* [How to complete this task]: Word for word, restate the lines of the material below from its first line through the one containing "(** A handler". Omit the rest.

::::::::

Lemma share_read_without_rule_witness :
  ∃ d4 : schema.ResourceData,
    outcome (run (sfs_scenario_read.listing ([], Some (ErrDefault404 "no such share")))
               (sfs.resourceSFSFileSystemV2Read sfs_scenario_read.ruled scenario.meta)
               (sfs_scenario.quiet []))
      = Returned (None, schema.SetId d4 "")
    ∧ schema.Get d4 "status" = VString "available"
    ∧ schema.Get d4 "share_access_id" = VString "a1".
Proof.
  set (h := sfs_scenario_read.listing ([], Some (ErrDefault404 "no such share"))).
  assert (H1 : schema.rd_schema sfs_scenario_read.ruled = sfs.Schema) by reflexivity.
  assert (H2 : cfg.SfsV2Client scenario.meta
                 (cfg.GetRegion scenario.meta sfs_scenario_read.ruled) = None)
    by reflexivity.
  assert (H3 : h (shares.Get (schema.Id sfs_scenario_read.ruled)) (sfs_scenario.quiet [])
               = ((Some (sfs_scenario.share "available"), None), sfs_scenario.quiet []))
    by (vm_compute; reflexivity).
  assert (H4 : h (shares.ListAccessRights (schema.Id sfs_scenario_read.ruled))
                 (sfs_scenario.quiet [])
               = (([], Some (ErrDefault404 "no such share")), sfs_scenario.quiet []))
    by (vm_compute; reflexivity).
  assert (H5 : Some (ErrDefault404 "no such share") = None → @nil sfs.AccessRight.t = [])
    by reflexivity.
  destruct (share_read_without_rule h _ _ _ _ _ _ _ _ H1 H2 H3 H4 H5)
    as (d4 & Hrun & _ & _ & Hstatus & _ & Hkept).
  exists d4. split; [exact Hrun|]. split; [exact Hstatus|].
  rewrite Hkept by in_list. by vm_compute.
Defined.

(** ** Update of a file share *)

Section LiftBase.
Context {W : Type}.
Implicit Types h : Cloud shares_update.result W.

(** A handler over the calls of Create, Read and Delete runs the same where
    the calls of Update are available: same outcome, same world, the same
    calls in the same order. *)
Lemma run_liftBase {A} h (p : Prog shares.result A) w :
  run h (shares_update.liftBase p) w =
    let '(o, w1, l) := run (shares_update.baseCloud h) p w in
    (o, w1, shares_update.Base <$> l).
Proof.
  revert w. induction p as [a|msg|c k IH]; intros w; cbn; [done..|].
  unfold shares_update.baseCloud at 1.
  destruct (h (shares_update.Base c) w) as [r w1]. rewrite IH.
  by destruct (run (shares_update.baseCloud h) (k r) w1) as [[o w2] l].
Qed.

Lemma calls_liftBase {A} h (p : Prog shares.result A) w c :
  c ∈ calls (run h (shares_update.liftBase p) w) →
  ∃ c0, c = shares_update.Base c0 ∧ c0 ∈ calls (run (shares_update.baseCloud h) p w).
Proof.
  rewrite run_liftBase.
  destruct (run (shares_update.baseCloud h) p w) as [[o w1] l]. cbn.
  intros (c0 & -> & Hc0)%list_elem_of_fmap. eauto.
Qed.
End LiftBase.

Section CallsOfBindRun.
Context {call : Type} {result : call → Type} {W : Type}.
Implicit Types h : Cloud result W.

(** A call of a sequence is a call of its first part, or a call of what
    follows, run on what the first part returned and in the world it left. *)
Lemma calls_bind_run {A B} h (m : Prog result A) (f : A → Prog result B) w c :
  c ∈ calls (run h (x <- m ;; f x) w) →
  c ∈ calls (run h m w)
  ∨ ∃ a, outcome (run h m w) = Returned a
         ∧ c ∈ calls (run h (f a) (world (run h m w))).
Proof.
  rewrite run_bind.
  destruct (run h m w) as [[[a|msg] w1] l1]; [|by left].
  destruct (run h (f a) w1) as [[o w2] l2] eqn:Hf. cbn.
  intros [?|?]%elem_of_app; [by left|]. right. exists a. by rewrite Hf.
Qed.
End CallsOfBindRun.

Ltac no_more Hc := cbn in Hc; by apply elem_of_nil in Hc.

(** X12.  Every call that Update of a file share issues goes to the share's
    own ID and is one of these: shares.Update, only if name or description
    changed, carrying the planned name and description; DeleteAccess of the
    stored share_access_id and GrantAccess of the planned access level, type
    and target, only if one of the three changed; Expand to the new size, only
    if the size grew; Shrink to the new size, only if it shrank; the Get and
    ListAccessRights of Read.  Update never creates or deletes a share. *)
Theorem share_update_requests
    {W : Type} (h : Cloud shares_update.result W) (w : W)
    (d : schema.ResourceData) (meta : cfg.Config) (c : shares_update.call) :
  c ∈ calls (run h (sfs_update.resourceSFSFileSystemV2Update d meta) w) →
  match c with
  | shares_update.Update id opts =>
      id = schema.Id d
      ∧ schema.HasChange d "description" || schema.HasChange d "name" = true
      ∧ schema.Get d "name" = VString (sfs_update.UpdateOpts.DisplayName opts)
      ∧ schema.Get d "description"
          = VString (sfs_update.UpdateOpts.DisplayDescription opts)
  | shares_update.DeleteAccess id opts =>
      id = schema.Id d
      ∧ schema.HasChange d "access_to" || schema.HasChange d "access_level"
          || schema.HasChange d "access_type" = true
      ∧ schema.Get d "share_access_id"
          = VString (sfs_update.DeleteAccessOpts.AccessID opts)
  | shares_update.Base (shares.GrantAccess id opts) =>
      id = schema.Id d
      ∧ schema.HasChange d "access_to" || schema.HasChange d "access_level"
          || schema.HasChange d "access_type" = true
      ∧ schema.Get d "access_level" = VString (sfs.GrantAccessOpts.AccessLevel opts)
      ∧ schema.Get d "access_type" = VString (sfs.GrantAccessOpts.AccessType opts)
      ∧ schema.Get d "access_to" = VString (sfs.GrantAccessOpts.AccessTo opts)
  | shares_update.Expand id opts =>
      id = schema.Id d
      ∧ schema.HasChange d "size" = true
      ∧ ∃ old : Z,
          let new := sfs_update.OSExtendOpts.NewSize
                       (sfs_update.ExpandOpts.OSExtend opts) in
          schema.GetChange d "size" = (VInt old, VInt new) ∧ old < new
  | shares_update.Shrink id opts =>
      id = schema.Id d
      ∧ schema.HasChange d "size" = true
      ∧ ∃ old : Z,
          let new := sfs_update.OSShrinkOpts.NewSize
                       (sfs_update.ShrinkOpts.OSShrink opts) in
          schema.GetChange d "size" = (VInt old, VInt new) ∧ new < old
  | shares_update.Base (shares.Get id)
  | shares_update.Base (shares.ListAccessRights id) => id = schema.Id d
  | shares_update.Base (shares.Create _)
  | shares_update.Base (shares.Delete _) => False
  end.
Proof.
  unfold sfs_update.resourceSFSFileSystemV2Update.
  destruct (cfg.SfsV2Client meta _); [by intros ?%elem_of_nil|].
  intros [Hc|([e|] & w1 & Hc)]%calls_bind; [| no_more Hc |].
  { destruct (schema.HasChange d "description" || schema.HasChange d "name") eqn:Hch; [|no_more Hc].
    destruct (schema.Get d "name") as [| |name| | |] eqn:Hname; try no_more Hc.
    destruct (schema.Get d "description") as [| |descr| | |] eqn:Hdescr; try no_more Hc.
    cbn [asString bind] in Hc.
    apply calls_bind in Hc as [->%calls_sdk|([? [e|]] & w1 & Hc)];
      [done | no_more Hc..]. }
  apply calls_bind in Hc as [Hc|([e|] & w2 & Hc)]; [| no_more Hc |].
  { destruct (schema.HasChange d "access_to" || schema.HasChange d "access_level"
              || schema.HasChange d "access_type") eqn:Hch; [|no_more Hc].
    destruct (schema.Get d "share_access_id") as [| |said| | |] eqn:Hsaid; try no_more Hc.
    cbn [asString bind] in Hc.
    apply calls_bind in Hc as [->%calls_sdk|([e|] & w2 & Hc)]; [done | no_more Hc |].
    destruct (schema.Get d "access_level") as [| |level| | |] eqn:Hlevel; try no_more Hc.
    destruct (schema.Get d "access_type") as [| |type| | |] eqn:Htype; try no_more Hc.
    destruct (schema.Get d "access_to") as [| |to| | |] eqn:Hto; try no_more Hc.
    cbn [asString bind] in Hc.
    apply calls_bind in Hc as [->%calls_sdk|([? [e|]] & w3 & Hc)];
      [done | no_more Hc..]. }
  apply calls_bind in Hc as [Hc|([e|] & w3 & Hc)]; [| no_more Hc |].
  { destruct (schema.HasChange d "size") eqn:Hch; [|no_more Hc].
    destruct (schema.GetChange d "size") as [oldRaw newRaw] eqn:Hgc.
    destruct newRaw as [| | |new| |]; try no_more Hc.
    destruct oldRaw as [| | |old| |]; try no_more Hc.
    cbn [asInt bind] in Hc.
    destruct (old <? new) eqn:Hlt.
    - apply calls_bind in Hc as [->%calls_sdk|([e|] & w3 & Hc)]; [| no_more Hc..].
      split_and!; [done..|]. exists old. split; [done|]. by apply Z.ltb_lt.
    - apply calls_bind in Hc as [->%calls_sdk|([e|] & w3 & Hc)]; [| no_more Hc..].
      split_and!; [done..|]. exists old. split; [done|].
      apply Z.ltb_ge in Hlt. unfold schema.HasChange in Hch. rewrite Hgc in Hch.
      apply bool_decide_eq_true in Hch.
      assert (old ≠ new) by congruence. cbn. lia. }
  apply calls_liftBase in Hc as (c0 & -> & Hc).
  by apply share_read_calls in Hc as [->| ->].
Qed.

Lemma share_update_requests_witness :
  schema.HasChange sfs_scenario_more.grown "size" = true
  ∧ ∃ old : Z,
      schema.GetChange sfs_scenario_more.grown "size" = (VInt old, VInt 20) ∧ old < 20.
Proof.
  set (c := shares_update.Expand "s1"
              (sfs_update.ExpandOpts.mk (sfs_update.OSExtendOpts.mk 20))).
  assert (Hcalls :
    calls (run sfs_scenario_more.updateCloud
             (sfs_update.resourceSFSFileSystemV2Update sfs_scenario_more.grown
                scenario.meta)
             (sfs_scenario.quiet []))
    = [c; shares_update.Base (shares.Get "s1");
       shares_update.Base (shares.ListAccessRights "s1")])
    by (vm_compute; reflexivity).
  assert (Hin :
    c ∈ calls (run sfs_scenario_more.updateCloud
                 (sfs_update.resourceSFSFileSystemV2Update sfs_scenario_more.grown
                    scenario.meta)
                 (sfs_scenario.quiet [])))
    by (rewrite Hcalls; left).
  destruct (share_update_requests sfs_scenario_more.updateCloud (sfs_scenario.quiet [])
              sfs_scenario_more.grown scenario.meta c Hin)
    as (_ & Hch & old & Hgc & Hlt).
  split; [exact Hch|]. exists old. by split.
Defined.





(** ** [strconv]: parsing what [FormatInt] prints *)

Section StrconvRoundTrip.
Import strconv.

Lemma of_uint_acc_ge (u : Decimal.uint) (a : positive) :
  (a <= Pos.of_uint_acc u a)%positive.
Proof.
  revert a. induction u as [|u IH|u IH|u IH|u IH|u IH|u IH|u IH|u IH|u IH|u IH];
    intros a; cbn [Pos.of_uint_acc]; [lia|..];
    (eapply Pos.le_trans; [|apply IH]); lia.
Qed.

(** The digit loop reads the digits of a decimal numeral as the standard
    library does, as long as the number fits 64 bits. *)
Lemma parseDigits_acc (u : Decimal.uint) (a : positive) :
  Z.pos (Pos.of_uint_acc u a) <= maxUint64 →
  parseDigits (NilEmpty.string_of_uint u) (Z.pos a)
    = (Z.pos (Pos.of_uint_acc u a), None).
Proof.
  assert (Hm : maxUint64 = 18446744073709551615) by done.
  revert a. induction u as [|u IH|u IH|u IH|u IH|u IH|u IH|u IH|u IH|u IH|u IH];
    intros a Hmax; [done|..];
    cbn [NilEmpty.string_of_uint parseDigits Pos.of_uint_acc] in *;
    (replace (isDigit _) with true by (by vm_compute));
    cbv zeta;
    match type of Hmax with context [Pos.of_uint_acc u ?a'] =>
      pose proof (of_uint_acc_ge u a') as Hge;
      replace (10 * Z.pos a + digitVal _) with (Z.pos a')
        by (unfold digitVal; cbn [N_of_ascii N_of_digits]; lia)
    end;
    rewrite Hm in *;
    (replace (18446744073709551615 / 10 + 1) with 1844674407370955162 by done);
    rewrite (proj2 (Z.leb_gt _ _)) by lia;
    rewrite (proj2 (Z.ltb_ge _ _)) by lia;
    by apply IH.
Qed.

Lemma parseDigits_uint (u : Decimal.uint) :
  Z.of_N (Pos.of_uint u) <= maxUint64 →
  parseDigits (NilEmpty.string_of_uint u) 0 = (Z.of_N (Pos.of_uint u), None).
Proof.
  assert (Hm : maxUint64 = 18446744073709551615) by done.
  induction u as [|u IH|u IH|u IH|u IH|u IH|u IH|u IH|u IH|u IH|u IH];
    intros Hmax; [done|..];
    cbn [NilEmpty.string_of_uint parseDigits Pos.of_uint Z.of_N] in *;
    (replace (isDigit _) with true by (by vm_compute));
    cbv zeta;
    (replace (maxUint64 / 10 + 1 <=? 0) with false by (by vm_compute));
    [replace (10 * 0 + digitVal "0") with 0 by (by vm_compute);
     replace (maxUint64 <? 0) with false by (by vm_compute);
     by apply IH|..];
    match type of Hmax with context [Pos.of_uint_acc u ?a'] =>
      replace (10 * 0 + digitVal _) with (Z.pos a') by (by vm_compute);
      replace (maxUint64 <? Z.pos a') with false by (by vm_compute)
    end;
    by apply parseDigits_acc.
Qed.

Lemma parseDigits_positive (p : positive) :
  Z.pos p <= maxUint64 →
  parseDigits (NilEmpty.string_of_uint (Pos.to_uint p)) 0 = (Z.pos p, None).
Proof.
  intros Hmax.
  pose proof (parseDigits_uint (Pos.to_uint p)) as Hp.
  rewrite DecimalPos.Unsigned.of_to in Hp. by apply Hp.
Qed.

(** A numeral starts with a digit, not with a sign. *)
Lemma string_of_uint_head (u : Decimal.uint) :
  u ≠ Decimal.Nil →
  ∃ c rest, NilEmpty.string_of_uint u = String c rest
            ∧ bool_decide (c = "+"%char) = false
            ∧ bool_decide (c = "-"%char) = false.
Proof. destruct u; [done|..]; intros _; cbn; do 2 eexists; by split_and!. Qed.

::::::::

* [Answer for this exercise]:
Lemma share_read_without_rule_witness :
  ∃ d4 : schema.ResourceData,
    outcome (run (sfs_scenario_read.listing ([], Some (ErrDefault404 "no such share")))
               (sfs.resourceSFSFileSystemV2Read sfs_scenario_read.ruled scenario.meta)
               (sfs_scenario.quiet []))
      = Returned (None, schema.SetId d4 "")
    ∧ schema.Get d4 "status" = VString "available"
    ∧ schema.Get d4 "share_access_id" = VString "a1".
Proof.
  set (h := sfs_scenario_read.listing ([], Some (ErrDefault404 "no such share"))).
  assert (H1 : schema.rd_schema sfs_scenario_read.ruled = sfs.Schema) by reflexivity.
  assert (H2 : cfg.SfsV2Client scenario.meta
                 (cfg.GetRegion scenario.meta sfs_scenario_read.ruled) = None)
    by reflexivity.
  assert (H3 : h (shares.Get (schema.Id sfs_scenario_read.ruled)) (sfs_scenario.quiet [])
               = ((Some (sfs_scenario.share "available"), None), sfs_scenario.quiet []))
    by (vm_compute; reflexivity).
  assert (H4 : h (shares.ListAccessRights (schema.Id sfs_scenario_read.ruled))
                 (sfs_scenario.quiet [])
               = (([], Some (ErrDefault404 "no such share")), sfs_scenario.quiet []))
    by (vm_compute; reflexivity).
  assert (H5 : Some (ErrDefault404 "no such share") = None → @nil sfs.AccessRight.t = [])
    by reflexivity.
  destruct (share_read_without_rule h _ _ _ _ _ _ _ _ H1 H2 H3 H4 H5)
    as (d4 & Hrun & _ & _ & Hstatus & _ & Hkept).
  exists d4. split; [exact Hrun|]. split; [exact Hstatus|].
  rewrite Hkept by in_list. by vm_compute.
Defined.

(** ** Update of a file share *)

Section LiftBase.
Context {W : Type}.
Implicit Types h : Cloud shares_update.result W.

(** A handler over the calls of Create, Read and Delete runs the same where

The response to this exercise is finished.